### Brief
Copy the records below verbatim, from the first line through the line containing "keeps it so", inclusive, and output nothing else.
***** Provided records
(* ===== verification/TaCapacity.v ===== *)
(** * Capacity of the pools

    The shared capacity that has been granted from a pool and the pools below
    it does not exceed what its shared CPUs can give.  Allocating from a pool
    keeps it so if the children of the pool have no children themselves. *)

From S2P Require Import Prelude GoStrings Expr MemTypes MemNodes MemRequest MemZones MemAllocator CpuTree CpuOrder CpuResizeFacts CpuAlloc CpuAllocFacts CpuTopo BlnTypes TaTypes TaPrefs TaSupply TaAccount TaAlloc.

Open Scope Z_scope.

(** ** Granted capacity *)

(** What a list of grants has of a pool and the pools below it. *)
Definition granted_below (f : grant → Z) (n : Pool) (G : list grant) : Z :=
  foldr (λ g acc, (if bool_decide (g_node g ∈ NodeID <$> DepthFirst n) then f g else 0) + acc) 0 G.

Lemma granted_below_cons f n g G : granted_below f n (g :: G) =
  (if bool_decide (g_node g ∈ NodeID <$> DepthFirst n) then f g else 0) + granted_below f n G.
Proof. done. Qed.

(** Sums over the pools below a pool. *)
Definition pool_sum (f : Z → Z) (l : list Pool) : Z := foldr (λ m acc, f (NodeID m) + acc) 0 l.

Lemma pool_sum_app f l l' : pool_sum f (app l l') = pool_sum f l + pool_sum f l'.
Proof. induction l as [|m l IH]; cbn; [done|]. unfold pool_sum in IH |- *. cbn. rewrite IH. lia. Qed.

Lemma children_sum (F : Pool → Z) f base cs : Forall (λ c, F c = pool_sum f (DepthFirst c)) cs →
  foldr (λ c acc, F c + acc) base cs = pool_sum f (concat (map DepthFirst cs)) + base.
Proof.
  induction 1 as [|c cs Hc _ IH]; cbn [map concat foldr]; [done|]. rewrite pool_sum_app, IH, Hc. lia.
Qed.

Lemma GrantedSharedCPU_sum free n :
  GrantedSharedCPU free n = pool_sum (λ id, su_grantedShared (default nil_supply (free !! id))) (DepthFirst n).
Proof.
  induction n as [nd cs IH] using Pool_rect'. cbn [GrantedSharedCPU DepthFirst pool_children].
  rewrite pool_sum_app, (children_sum _ _ _ _ IH). cbn. lia.
Qed.

Lemma GrantedReservedCPU_sum free n :
  GrantedReservedCPU free n = pool_sum (λ id, su_grantedReserved (default nil_supply (free !! id))) (DepthFirst n).
Proof.
  induction n as [nd cs IH] using Pool_rect'. cbn [GrantedReservedCPU DepthFirst pool_children].
  rewrite pool_sum_app, (children_sum _ _ _ _ IH). cbn. lia.
Qed.

Lemma pool_sum_ext f h l : (∀ m, m ∈ l → f (NodeID m) = h (NodeID m)) → pool_sum f l = pool_sum h l.
Proof.
  induction l as [|m l IH]; intros Hfh; cbn; [done|]. rewrite Hfh by (by left). f_equal. apply IH.
  intros x Hx. apply Hfh. by right.
Qed.

Lemma pool_sum_add f h l : pool_sum (λ id, f id + h id) l = pool_sum f l + pool_sum h l.
Proof. unfold pool_sum. induction l as [|m l IH]; cbn; [done|]. rewrite IH. lia. Qed.

Lemma pool_sum_one (id v : Z) l : NoDup (NodeID <$> l) →
  pool_sum (λ i, if bool_decide (id = i) then v else 0) l = if bool_decide (id ∈ NodeID <$> l) then v else 0.
Proof.
  induction l as [|m l IH]; cbn; [by rewrite bool_decide_eq_false_2 by set_solver|].
  intros [Hm Hnd]%NoDup_cons. unfold pool_sum in IH. rewrite IH by done.
  destruct (decide (id = NodeID m)) as [->|Hne].
  - rewrite (bool_decide_eq_true_2 (NodeID m = NodeID m)), (bool_decide_eq_false_2 (NodeID m ∈ _)) by done.
    rewrite bool_decide_eq_true_2 by (by left). lia.
  - rewrite (bool_decide_eq_false_2 (id = NodeID m)) by done. rewrite Z.add_0_l.
    assert (id ∈ NodeID <$> l ↔ id ∈ NodeID m :: (NodeID <$> l)) as Hiff by set_solver.
    by repeat case_bool_decide; (done || tauto).
Qed.

Lemma pool_sum_granted f G l : NoDup (NodeID <$> l) →
  pool_sum (λ id, granted f id G) l =
    foldr (λ g acc, (if bool_decide (g_node g ∈ NodeID <$> l) then f g else 0) + acc) 0 G.
Proof.
  intros Hnd. induction G as [|g G IH].
  - cbn. clear Hnd. unfold pool_sum. induction l as [|m l IHl]; cbn; [done|]. by rewrite IHl.
  - cbn [foldr]. rewrite <- IH, <- (pool_sum_one (g_node g) (f g) l Hnd), <- pool_sum_add.
    apply pool_sum_ext. intros m _. apply granted_cons.
Qed.

Section capacity.
Context (I R : CPUSet).

(** What is left of a pool, by the books. *)
Definition left_shared (n : Pool) (G : list grant) : Z :=
  1000 * csize (su_sharable (GetSupply n) ∖ taken G) - granted_below SharedPortion n G.

Definition left_reserved (n : Pool) (G : list grant) : Z :=
  1000 * csize (su_reserved (GetSupply n)) - granted_below ReservedPortion n G.

Lemma own_left p G n : tree_wf I R (ta_root p) → books p G → below n (ta_root p) →
  own_shared p n = left_shared n G ∧ own_reserved p n = left_reserved n G.
Proof.
  intros Hwf Hb Hn. unfold own_shared, own_reserved, left_shared, left_reserved.
  pose proof (ids_below _ _ Hn (wf_ids _ _ _ Hwf)) as Hnd.
  assert (∀ f h, (∀ m, below m n → f (FreeSupply p (NodeID m)) = granted h (NodeID m) G) →
    pool_sum (λ id, f (default nil_supply (ta_free p !! id))) (DepthFirst n) = granted_below h n G) as Hsum.
  { intros f h Hfh. rewrite (pool_sum_ext _ (λ id, granted h id G)); [by apply pool_sum_granted|].
    intros m Hm. by apply Hfh. }
  rewrite (bk_free _ _ Hb n Hn), GrantedSharedCPU_sum, GrantedReservedCPU_sum. cbn [supply_after su_sharable su_reserved].
  rewrite (Hsum su_grantedShared SharedPortion), (Hsum su_grantedReserved ReservedPortion); [done|..];
    intros m Hm; by rewrite (bk_free _ _ Hb m (below_trans _ _ _ Hm Hn)).
Qed.

(** No pool has granted more than it has. *)
Definition fits (root : Pool) (G : list grant) : Prop :=
  ∀ m, below m root → 0 ≤ left_shared m G ∧ 0 ≤ left_reserved m G.

Lemma granted_below_perm f n G G' : G ≡ₚ G' → granted_below f n G = granted_below f n G'.
Proof. induction 1; rewrite ?granted_below_cons; lia. Qed.

Lemma fits_perm root G G' : G ≡ₚ G' → fits root G → fits root G'.
Proof.
  intros HG Hf m Hm. destruct (Hf m Hm). unfold left_shared, left_reserved in *.
  by rewrite <- (taken_perm _ _ HG), <- !(granted_below_perm _ _ _ _ HG).
Qed.

(** Another grant takes its exclusive CPUs and its portion. *)
Lemma left_shared_cons n g G : g_exclusive g ## taken G →
  left_shared n (g :: G) = left_shared n G - 1000 * csize (su_sharable (GetSupply n) ∩ g_exclusive g)
    - (if bool_decide (g_node g ∈ NodeID <$> DepthFirst n) then SharedPortion g else 0).
Proof.
  intros Hd. unfold left_shared. rewrite granted_below_cons, taken_cons.
  assert (su_sharable (GetSupply n) ∖ (g_exclusive g ∪ taken G) =
    (su_sharable (GetSupply n) ∖ taken G) ∖ (su_sharable (GetSupply n) ∩ g_exclusive g)) as -> by set_solver.
  rewrite csize_difference by set_solver. lia.
Qed.

Lemma left_reserved_cons n g G : left_reserved n (g :: G) = left_reserved n G
  - (if bool_decide (g_node g ∈ NodeID <$> DepthFirst n) then ReservedPortion g else 0).
Proof. unfold left_reserved. rewrite granted_below_cons. lia. Qed.

(** Giving back a grant. *)
Lemma fits_release root g G : g_exclusive g ## taken G → 0 ≤ g_cpuPortion g → fits root (g :: G) → fits root G.
Proof.
  intros Hd [Hs Hr]%portion_nonneg Hf m Hm. destruct (Hf m Hm) as [H1 H2].
  rewrite left_shared_cons in H1 by done. rewrite left_reserved_cons in H2.
  pose proof (csize_nonneg (su_sharable (GetSupply m) ∩ g_exclusive g)). case_bool_decide; lia.
Qed.
End capacity.

(** ** Allocating *)

(** The children of the pool have no children. *)
Definition flat (n : Pool) : Prop := ∀ c, c ∈ pool_children n → pool_children c = [].

Lemma flat_below n m : flat n → below m n → m = n ∨ m ∈ pool_children n ∧ IsLeafNode m = true.
Proof.
  intros Hf [->|(c & Hc & Hm)]%below_iff; [by left|]. right. pose proof (Hf c Hc) as Hleaf.
  apply below_iff in Hm as [->|(c' & Hc' & _)]; [|by rewrite Hleaf in Hc'; apply not_elem_of_nil in Hc'].
  split; [done|]. unfold IsLeafNode. by rewrite bool_decide_eq_true_2.
Qed.

Section allocate.
Context `{GoRuntime} (E : TEnv) (cch : TCache) (usable : CPUSet) `{!PoolCpus E usable} (I R : CPUSet).

Lemma AllocateCPU_inv n r p q g : AllocateCPU E cch n r p = (q, Ok g) →
  ∃ full fraction t q0 X, cpu_amounts p n r = (full, fraction, t) ∧
    pickExclusiveCPUs E cch n r full false p = (q0, Ok X) ∧
    let g0 := newGrant (NodeID n) (tc_ID (rq_container r)) t (rq_cpuClass r) X 0 0 (rq_irqs r) 0 in
    (fraction ≤ 0 ∧ q = AccountAllocateCPU g0 q0 ∧ g = g0) ∨
    (0 < fraction ∧ g = set_cpuPortion fraction g0 ∧
     ∃ v, pickSharedFraction cch n fraction t (AccountAllocateCPU g0 q0) = (q, Ok v)).
Proof.
  unfold AllocateCPU. destruct (cpu_amounts p n r) as [[full fraction] t].
  destruct (pickExclusiveCPUs E cch n r full false p) as [q0 [X|e]] eqn:Hpick; [|done]. cbn zeta.
  intros Halloc. exists full, fraction, t, q0, X. split_and!; [done|done|]. cbn zeta. case_bool_decide.
  - destruct (pickSharedFraction _ _ _ _ _) as [q2 [v|e]] eqn:Hps; [|done]. injection Halloc as <- <-.
    right. split_and!; [lia|done|by exists v].
  - injection Halloc as <- <-. left. split_and!; [lia|done|done].
Qed.

Section pool.
Context (p : policy) (G : list grant) (Hwf : tree_wf I R (ta_root p)) (Hb : books p G)
  (Hus : pool_cpus (ta_root p) ⊆ usable) (Hfits : fits (ta_root p) G).

(** What the allocatable capacity of a pool says about the pools above. *)
Lemma allocatable_left n m : below n (ta_root p) → below m (ta_root p) → below n m →
  AllocatableSharedCPU cch p n ≤ left_shared m G.
Proof.
  intros Hn Hm Hnm. destruct (AllocatableSharedCPU_le cch p n) as [H1 H2].
  destruct (own_left I R p G m Hwf Hb Hm) as [<- _]. destruct (decide (NodeID m = NodeID n)) as [Heq|Hne].
  - assert (m = n) as -> by (eapply same_id; [exact Hwf|done..]). done.
  - apply H2. apply (Parents_spec _ _ p n Hwf Hn). split_and!; [done|done|]. by intros ->.
Qed.

(** Picked CPUs leave every pool with enough for what it has granted. *)
Lemma pick_fits n X full m : below n (ta_root p) → flat n → below m (ta_root p) → 0 ≤ full →
  X ⊆ pool_cpus n → csize X = full → pick_source E cch p n X full →
  0 ≤ left_shared m G - 1000 * csize (su_sharable (GetSupply m) ∩ X).
Proof.
  intros Hn Hflat Hm Hfull Hsub Hc Hsrc. destruct (Hfits m Hm) as [Hm0 _].
  assert (∀ Y : CPUSet, su_sharable (GetSupply m) ∩ X ⊆ Y → 1000 * csize Y ≤ left_shared m G →
    0 ≤ left_shared m G - 1000 * csize (su_sharable (GetSupply m) ∩ X)) as Hle.
  { intros Y HY. pose proof (csize_mono _ _ HY). lia. }
  pose proof (wf_sharable _ _ _ Hwf m Hm) as HSm.
  destruct Hsrc as [Hiso|(Hcap & slice & Hs & HX)].
  { apply (Hle ∅); [|rewrite csize_empty; lia]. rewrite (free_isolated p G Hb n Hn) in Hiso.
    pose proof (wf_isolated _ _ _ Hwf n Hn). set_solver. }
  destruct (below_cases _ _ _ m n Hwf Hm Hn) as [Hmn|[Hnm|Hd]].
  - destruct (flat_below n m Hflat Hmn) as [->|[Hmc Hleaf]].
    + apply (Hle X); [set_solver|]. rewrite Hc. pose proof (allocatable_left n n Hn Hn (below_refl n)). lia.
    + apply (Hle (spared E cch p m)).
      * intros x [Hxm Hx]%elem_of_intersection. apply HX in Hx.
        destruct (sliceable_elem E cch usable p n slice x Hs Hx) as (m' & Hm' & Hleaf' & Hxs).
        destruct (decide (NodeID m' = NodeID m)) as [Heq|Hne].
        { assert (m' = m) as -> by (eapply same_id; [exact Hwf|by eapply below_trans|done|done]). done. }
        exfalso. assert (below m' (ta_root p)) as Hm'r by (by eapply below_trans).
        destruct (spared_spec E cch usable p m' (free_usable E usable I R p G Hwf Hb Hus m' Hm'r)) as [Hsp _].
        apply Hsp in Hxs. rewrite (free_sharable p G Hb m' Hm'r) in Hxs.
        destruct (flat_below n m' Hflat Hm') as [->|[Hmc' _]].
        -- specialize (Hleaf' eq_refl). unfold IsLeafNode in Hleaf'. apply bool_decide_eq_true in Hleaf'.
           rewrite Hleaf' in Hmc. by apply not_elem_of_nil in Hmc.
        -- pose proof (wf_disj _ _ _ Hwf n m' m Hn Hmc' Hmc Hne). unfold pool_cpus in *. set_solver.
      * destruct (spared_spec E cch usable p m (free_usable E usable I R p G Hwf Hb Hus m Hm)) as [_ Hsz].
        pose proof (allocatable_left m m Hm Hm (below_refl m)). lia.
  - apply (Hle X); [set_solver|]. rewrite Hc. pose proof (allocatable_left n m Hn Hm Hnm). lia.
  - apply (Hle ∅); [|rewrite csize_empty; lia]. unfold pool_cpus in Hd, Hsub. set_solver.
Qed.
End pool.

(** The portion of a grant is counted for the pools its pool is below of. *)
Lemma node_below root n m : tree_wf I R root → below n root → below m root →
  bool_decide (NodeID n ∈ NodeID <$> DepthFirst m) = true ↔ below n m.
Proof.
  intros Hwf Hn Hm. rewrite bool_decide_eq_true. split.
  - intros (n' & Heq & Hn')%list_elem_of_fmap.
    assert (n = n') as ->; [|done]. eapply same_id; [exact Hwf|done|by eapply below_trans|done].
  - intros. by apply list_elem_of_fmap_2.
Qed.

(** The check made before a portion is granted. *)
Lemma fraction_fits p q G n fraction t v m : tree_wf I R (ta_root p) → books p G → below n (ta_root p) →
  below m (ta_root p) → below n m → 0 < fraction → pickSharedFraction cch n fraction t p = (q, Ok v) →
  (t = cpuNormal → fraction ≤ left_shared m G) ∧ (t = cpuReserved → fraction ≤ left_reserved m G).
Proof.
  intros Hwf Hb Hn Hm Hnm Hpos Hps. unfold pickSharedFraction in Hps. cbn zeta in Hps.
  rewrite bool_decide_eq_false_2, bool_decide_eq_true_2 in Hps by lia.
  destruct t; [split; [intros _|done]|split; [done|intros _]|done]; case_bool_decide as Hc; try done.
  - pose proof (allocatable_left p G Hwf Hb n m Hn Hm Hnm). lia.
  - destruct (AllocatableReservedCPU_le p n) as [H1 H2]; [lia|].
    destruct (own_left I R p G m Hwf Hb Hm) as [_ <-]. destruct (decide (NodeID m = NodeID n)) as [Heq|Hne].
    + assert (m = n) as -> by (eapply same_id; [exact Hwf|done..]). lia.
    + enough (AllocatableReservedCPU p n ≤ own_reserved p m) by lia. apply H2.
      apply (Parents_spec _ _ p n Hwf Hn). split_and!; [done|done|]. by intros ->.
Qed.

Lemma AllocateCPU_fits p G n r q g : tree_wf I R (ta_root p) → books p G → pool_cpus (ta_root p) ⊆ usable →
  fits (ta_root p) G → below n (ta_root p) → flat n → request_ok r →
  AllocateCPU E cch n r p = (q, Ok g) → fits (ta_root p) (g :: G).
Proof.
  intros Hwf Hb Hus Hfits Hn Hflat Hreq (full & fraction & t & q0 & X & Hamt & Hpick & Hrest)%AllocateCPU_inv.
  destruct (cpu_amounts_nonneg _ _ _ _ _ _ Hreq Hamt) as [Hfull _].
  pose proof (pickExclusiveCPUs_spec E cch usable I R p G Hwf Hb Hus n r full Hn) as Hspec. rewrite Hpick in Hspec.
  destruct Hspec as (Hpf & HcX & Hsrc). rewrite Z.max_r in HcX by lia. cbn zeta in Hrest. set (g0 := newGrant _ _ _ _ _ _ _ _ _) in *.
  destruct (picked_books I R p G Hwf Hb n X q0 g0 Hn Hpf eq_refl eq_refl eq_refl) as [Hbg Hf].
  pose proof (sbf_root _ _ Hf) as Hr. set (q1 := AccountAllocateCPU g0 q0) in *.
  assert (∀ m, below m (ta_root p) → 0 ≤ left_shared m (g0 :: G) ∧ 0 ≤ left_reserved m (g0 :: G)) as Hbase.
  { intros m Hm. rewrite left_shared_cons by apply (pf_new _ _ _ _ _ Hpf). rewrite left_reserved_cons.
    destruct (Hfits m Hm). unfold ReservedPortion, SharedPortion. cbn.
    pose proof (pick_fits p G Hwf Hb Hus Hfits n X full m Hn Hflat Hm Hfull (pf_sub _ _ _ _ _ Hpf) HcX Hsrc).
    repeat case_bool_decide; lia. }
  destruct Hrest as [(_ & _ & ->)|(Hpos & -> & v & Hps)]; [done|]. intros m Hm. destruct (Hbase m Hm) as [H1 H2].
  rewrite left_shared_cons, left_reserved_cons in * by apply (pf_new _ _ _ _ _ Hpf).
  cbn [set_cpuPortion g_exclusive g_node] in *. unfold ReservedPortion, SharedPortion in *. cbn in H1, H2 |- *.
  destruct (bool_decide (NodeID n ∈ NodeID <$> DepthFirst m)) eqn:Hnm; [|done].
  apply (node_below (ta_root p) n m Hwf Hn Hm) in Hnm.
  destruct (fraction_fits q1 q (g0 :: G) n fraction t v m) as [F1 F2]; [by rewrite Hr|done|by rewrite Hr..|done|done|done|].
  rewrite left_shared_cons in F1 by apply (pf_new _ _ _ _ _ Hpf). rewrite left_reserved_cons in F2.
  unfold ReservedPortion, SharedPortion in F1, F2. cbn in F1, F2.
  destruct t; cbn in *; repeat case_bool_decide; try done; try (specialize (F1 eq_refl)); try (specialize (F2 eq_refl)); lia.
Qed.
End allocate.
**********
### Result of this exercise
(* ===== verification/TaCapacity.v ===== *)
(** * Capacity of the pools

    The shared capacity that has been granted from a pool and the pools below
    it does not exceed what its shared CPUs can give.  Allocating from a pool
    keeps it so if the children of the pool have no children themselves. *)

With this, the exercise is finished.